The previous self-consistency approach and this confidence pruning approach aren't really novel, but it's nice to see the numbers run. Fundamentally these approaches are about handling contradicting results, but not resolving the contradictions or increasing the quality of reasoning. What if the rare idea is the right answer? You can squeeze the training juice harder, but if you still get the wrong answer when it really really mattered, you're just left with a stress toy in your hand.
And we will be supposed to find said code at https://jiaweizzhao.github.io/deepconf at some point?
Reducing costs of reasoning is a huge ongoing challenge in LLMs. We're spending so much energy and compute resources today on reasoning that today's consumption rates were unexpected (to me) a short 1 yr ago. We're literally burning forests, the atmosphere and making electricity expensive for everyone.

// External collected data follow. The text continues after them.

(** ** The concrete stack *)

Definition recorded (v : rails) : list Z := take (dm_off_count v) (dm_off_order v).
Definition is_type (t : Z) : Prop := 0 <= t < 32.
(** The mask holds the rails of a list. *)
Definition mask_of (l : list Z) (mask : Z) : Prop :=
  is_u32 mask /\ forall t, is_type t -> Z.testbit mask t = bool_decide (t ∈ l).
Record rails_ok (v : rails) : Prop := {
  ok_length : length (dm_off_order v) = AXP_POWER_MAX;
  ok_count : (dm_off_count v <= AXP_POWER_MAX)%nat;
  ok_nodup : NoDup (recorded v);
  ok_types : Forall is_type (recorded v);
  ok_mask : mask_of (recorded v) (dm_off_mask v)
}.

Lemma types_bounded l : NoDup l -> Forall is_type l -> (length l <= 32)%nat.
Proof.
  intros Hnd Hall. change 32%nat with (length (seqZ 0 32)). apply submseteq_length, NoDup_submseteq; [done|].
  intros t Ht. apply elem_of_seqZ. rewrite Forall_forall in Hall. specialize (Hall t Ht). unfold is_type in Hall. lia.
Qed.

Lemma bit_of t n : is_type t -> is_type n -> Z.testbit (shl32 1 t) n = bool_decide (n = t).
Proof.
  unfold is_type, shl32. intros Ht Hn. rewrite testbit_u32 by lia. rewrite (proj2 (Z.ltb_lt n 32)) by lia.
  change (Z.shiftl 1 t) with (BIT t). by rewrite testbit_BIT by lia.
Qed.

Lemma mask_of_remove l t m : mask_of (l ++ [t]) m -> t ∉ l -> is_type t -> mask_of l (Z.land m (cnot32 (shl32 1 t))).
Proof.
  intros [Hu Hm] Hin Ht. split.
  { apply is_u32_land_l; [done|]. apply is_u32_nonneg, cnot32_range. }
  intros n Hn. rewrite Z.land_spec, testbit_cnot32, bit_of, Hm by (unfold is_type in *; lia).
  rewrite (proj2 (Z.ltb_lt n 32)) by (unfold is_type in *; lia).
  destruct (decide (n = t)) as [->|Hne].
  - rewrite (bool_decide_true (t = t)), andb_false_r by done. by rewrite bool_decide_false.
  - rewrite (bool_decide_false (n = t)) by done. rewrite andb_true_r. apply bool_decide_ext. set_solver.
Qed.
Lemma mask_of_add l t m : mask_of l m -> is_type t -> mask_of (l ++ [t]) (Z.lor m (shl32 1 t)).
Proof.
  intros [Hu Hm] Ht. split.
  { apply is_u32_lor; [done|apply shl32_range]. }
  intros n Hn. rewrite Z.lor_spec, bit_of, Hm by done. rewrite <- bool_decide_or. apply bool_decide_ext. set_solver.
Qed.
Lemma mask_of_perm l l' m : l ≡ₚ l' -> mask_of l m -> mask_of l' m.
Proof. intros Hp [Hu Hm]. split; [done|]. intros t Ht. rewrite Hm by done. apply bool_decide_ext. by rewrite Hp. Qed.
Lemma mask_bit l m t : mask_of l m -> is_type t ->
  negb (Z.land (Z.shiftr m t) 0x1 =? 0) = bool_decide (t ∈ l).
Proof.
  intros [_ Hm] Ht. rewrite <- Hm by done. change 0x1 with (Z.ones 1). rewrite Z.land_ones by done.
  change (2 ^ 1) with 2. rewrite <- Z.bit0_mod, Z.shiftr_spec by lia. rewrite Z.add_0_l. by destruct (Z.testbit m t).
Qed.

Lemma failures_app l l' : failures (l ++ l') = failures l ++ failures l'.
Proof. unfold failures. by rewrite filter_app, fmap_app. Qed.
Lemma failures_ok l t : failures ((t, OK) :: l) = failures l.
Proof. done. Qed.
Lemma failures_fail l t r : r <> OK -> failures ((t, r) :: l) = t :: failures l.
Proof. intros Hr. unfold failures. by rewrite filter_cons_True. Qed.
Lemma failures_sub l : sublist (failures l) l.*1.
Proof.
  induction l as [|[t r] l IH]; [constructor|]. destruct (decide (r = OK)) as [->|Hr].
  - rewrite failures_ok. by constructor.
  - rewrite failures_fail by done. by constructor.
Qed.

Lemma sublist_reverse (l k : list Z) : sublist l k -> sublist (reverse l) (reverse k).
Proof.
  induction 1 as [|x l k _ IH|x l k _ IH]; [constructor|..]; rewrite !reverse_cons.
  - by apply sublist_app.
  - by apply sublist_inserts_r.
Qed.

Lemma sublist_types l k : sublist l k -> Forall is_type k -> Forall is_type l.
Proof. induction 1; rewrite ?Forall_cons; naive_solver. Qed.

(** ** Runs of requests *)

Section Rails.
Context {C S : Type} `{HPrint : HasPrintf C} `{HRails : !Part rails S} `{HParas : !Part standby_paras S}
  `{!Apart rails standby_paras S}.
Context (pmu_set_voltage_state : Z -> Z -> M C S Z) (e : env C) (ready : S -> Prop)
  (good : history C -> Prop) (request : Z -> Z -> Z -> history C -> history C -> Prop).
Implicit Types (s : S) (h : history C) (v : rails).

(** What the power unit promises: a request leaves the statics alone, and
    [request] relates the histories around it. *)
Record power_unit : Prop := {
  pu_request : forall type state s h, ready s -> good h -> is_type type ->
    state = POWER_VOL_OFF \/ state = POWER_VOL_ON ->
    wp (pmu_set_voltage_state type state) e s h (fun r s' h' => s' = s /\ good h' /\ request type state r h h') total;
  pu_call : forall c r h, good h -> good (Call c r :: h);
  pu_part : forall v s, ready s -> ready (set_part v s)
}.
Hypothesis Hpu : power_unit.

(** Requests in order, with messages between them. *)
Inductive requests : list (Z * Z * Z) -> history C -> history C -> Prop :=
| no_request h : requests [] h h
| a_message l h h' c r : requests l h h' -> requests l h (Call c r :: h')
| a_request l h h1 h2 type state r :
    requests l h h1 -> request type state r h1 h2 -> requests (l ++ [(type, state, r)]) h h2.

Lemma requests_app l1 l2 h h1 h2 : requests l1 h h1 -> requests l2 h1 h2 -> requests (l1 ++ l2) h h2.
Proof.
  intros H1 H2. revert H1. induction H2; intros H1.
  - by rewrite app_nil_r.
  - by apply a_message, IHrequests.
  - rewrite app_assoc. eapply a_request; eauto.
Qed.
Lemma request_one type state r h h' : request type state r h h' -> requests [(type, state, r)] h h'.
Proof. intros H. change [(type, state, r)] with ([] ++ [(type, state, r)]). eapply a_request; [constructor|done]. Qed.

(** ** Restoring *)

Lemma recorded_pop v n : dm_off_count v = Datatypes.S n -> length (dm_off_order v) = AXP_POWER_MAX ->
  (dm_off_count v <= AXP_POWER_MAX)%nat ->
  exists t, dm_off_order v !! n = Some t /\ recorded v = take n (dm_off_order v) ++ [t].
Proof.
  intros Hc Hl Hle. destruct (lookup_lt_is_Some_2 (dm_off_order v) n) as [t Ht]; [lia|]. exists t.
  split; [done|]. unfold recorded. rewrite Hc. by apply take_S_r.
Qed.

(** Accesses of the statics, the state written [set_part v s]. *)
Lemma wp_vars v s h (Q : rails -> S -> history C -> Prop) K :
  Q v (set_part v s) h -> wp rail_vars e (set_part v s) h Q K.
Proof. intros HQ. apply wp_getp. by rewrite part_set. Qed.
Lemma wp_update f v s h (Q : unit -> S -> history C -> Prop) K :
  Q tt (set_part (f v) s) h -> wp (set_rails f) e (set_part v s) h Q K.
Proof. intros HQ. apply wp_bind, wp_vars, wp_putp. by rewrite set_set. Qed.
Lemma wp_load_order i t v s h (Q : Z -> S -> history C -> Prop) K :
  dm_off_order v !! i = Some t -> Q t (set_part v s) h -> wp (load_order i) e (set_part v s) h Q K.
Proof. intros Ht HQ. apply wp_bind, wp_vars. rewrite Ht. by apply wp_ret. Qed.
Lemma wp_store_order i t v s h (Q : unit -> S -> history C -> Prop) K :
  (i < length (dm_off_order v))%nat -> is_type t ->
  Q tt (set_part (Rails (<[i := t]> (dm_off_order v)) (dm_off_count v) (dm_off_mask v)) s) h ->
  wp (store_order i t) e (set_part v s) h Q K.
Proof.
  intros Hi Ht HQ. destruct (lookup_lt_is_Some_2 _ _ Hi) as [x Hx]. apply wp_bind. eapply wp_load_order; [done|].
  apply wp_update. assert (u8 t = t) as -> by (apply Z.mod_small; unfold is_type in Ht; lia). done.
Qed.
Lemma wp_type_bit t s h (Q : Z -> S -> history C -> Prop) K :
  is_type t -> Q (shl32 1 t) s h -> wp (type_bit t) e s h Q K.
Proof.
  intros Ht HQ. unfold type_bit, is_type in *.
  rewrite (proj2 (Z.leb_le 0 t)), (proj2 (Z.ltb_lt t 32)) by lia. by apply wp_ret.
Qed.
Lemma wp_request type state v s h (Q : Z -> S -> history C -> Prop) :
  ready s -> good h -> is_type type -> state = POWER_VOL_OFF \/ state = POWER_VOL_ON ->
  (forall r h', good h' -> request type state r h h' -> Q r (set_part v s) h') ->
  wp (pmu_set_voltage_state type state) e (set_part v s) h Q total.
Proof.
  intros Hs Hg Ht Hst HQ. eapply wp_mono; [apply (pu_request Hpu); try done; by apply (pu_part Hpu)|].
  intros r s' h' (-> & Hg' & Hr). auto.
Qed.

Lemma count_of v : length (dm_off_order v) = AXP_POWER_MAX -> (dm_off_count v <= AXP_POWER_MAX)%nat ->
  length (recorded v) = dm_off_count v.
Proof. intros Hl Hc. unfold recorded. rewrite length_take. lia. Qed.
(* ===== verification/Watchdog.v ===== *)
(** * The watchdog
    (src/ar100s/driver/watchdog/watchdog.c,
    src/ar100s/driver/watchdog/watchdog-sun60iw2p1/watchdog_i.h)

    The registers are members of a structure at [WDOG0_REG_BASE], reached
    through a static pointer that is null before the start and after the
    exit. *)

From S2P Require Import Prelude Machine Firmware.

Local Open Scope Z_scope.
Local Open Scope mach_scope.

Definition WDOG0_REG_BASE : Z := 0x07021000.
Definition WDOG0_WRITE_KEY : Z := Z.shiftl 0x16aa 16.
Definition WDOG0_CLK_SRC_RTC32K : Z := Z.shiftl 0 8.
Definition WDOG0_RST_SYS : Z := Z.shiftl 1 0.
Definition WDOG0_INTV_VALUE_04S : Z := Z.shiftl 4 4.
Definition WDOG0_EN : Z := Z.shiftl 1 0.
Definition WDOG0_DIS : Z := Z.shiftl 0 0.

(** [pwatchdog_regs]; the offsets of [config] and [mode]. *)
Record watchdog := Watchdog { pwatchdog_regs : option Z }.
Definition config_offset : Z := 0x10.
Definition mode_offset : Z := 0x14.

Section Watchdog.
Context {C S : Type} `{HDog : !Part watchdog S}.
Local Abbreviation M := (M C S).

(** A member of the structure. *)
Definition reg_at (offset : Z) : M Z :=
  let! w := getp in
  match pwatchdog_regs w with Some base => ret (base + offset) | None => stop_now Undefined end.
(** [value = reg & 0xffff; value &= ~clear; value |= WDOG0_WRITE_KEY | set; reg = value] *)
Definition keyed (offset clear set : Z) : M unit :=
  let! reg := reg_at offset in
  let! v := readl reg in
  let value := Z.land (Z.land v 0xffff) (cnot32 clear) in
  let value := Z.lor value (Z.lor WDOG0_WRITE_KEY set) in
  writel value reg.

Definition watchdog_init : M Z :=
  putp (Watchdog (Some WDOG0_REG_BASE));;
  keyed config_offset (Z.lor (Z.shiftl 0x1 8) (Z.shiftl 0x3 0)) (Z.lor WDOG0_CLK_SRC_RTC32K WDOG0_RST_SYS);;
  keyed mode_offset (Z.shiftl 0xf 4) WDOG0_INTV_VALUE_04S;;
  ret OK.
Definition watchdog_exit : M Z := putp (Watchdog None);; ret OK.
Definition watchdog_enable : M Z := keyed mode_offset (Z.shiftl 0x1 0) WDOG0_EN;; ret OK.
Definition watchdog_disable : M Z := keyed mode_offset (Z.shiftl 0x1 0) WDOG0_DIS;; ret OK.
End Watchdog.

DeepThink v3.1 made a significant leap in this direction recently -- significantly shorter thinking tokens at the same quality. GPT5's router was also one (important) attempt to reduce reasoning costs and make o3-quality available in the free tier without breaking the bank. This is also why Claude 4 is winning the coding wars against its reasoning peers -- it provides great quality without all the added reasoning tokens.
Getting inspiration from Alpha-go and MCMC literature -- applying tree weighting, prioritization and pruning feels extremely appropriate. (To improve the quality of Deep Think -- offered by Gemini & GPT5 Pro today)
So, yes, more of this please. Totally the right direction.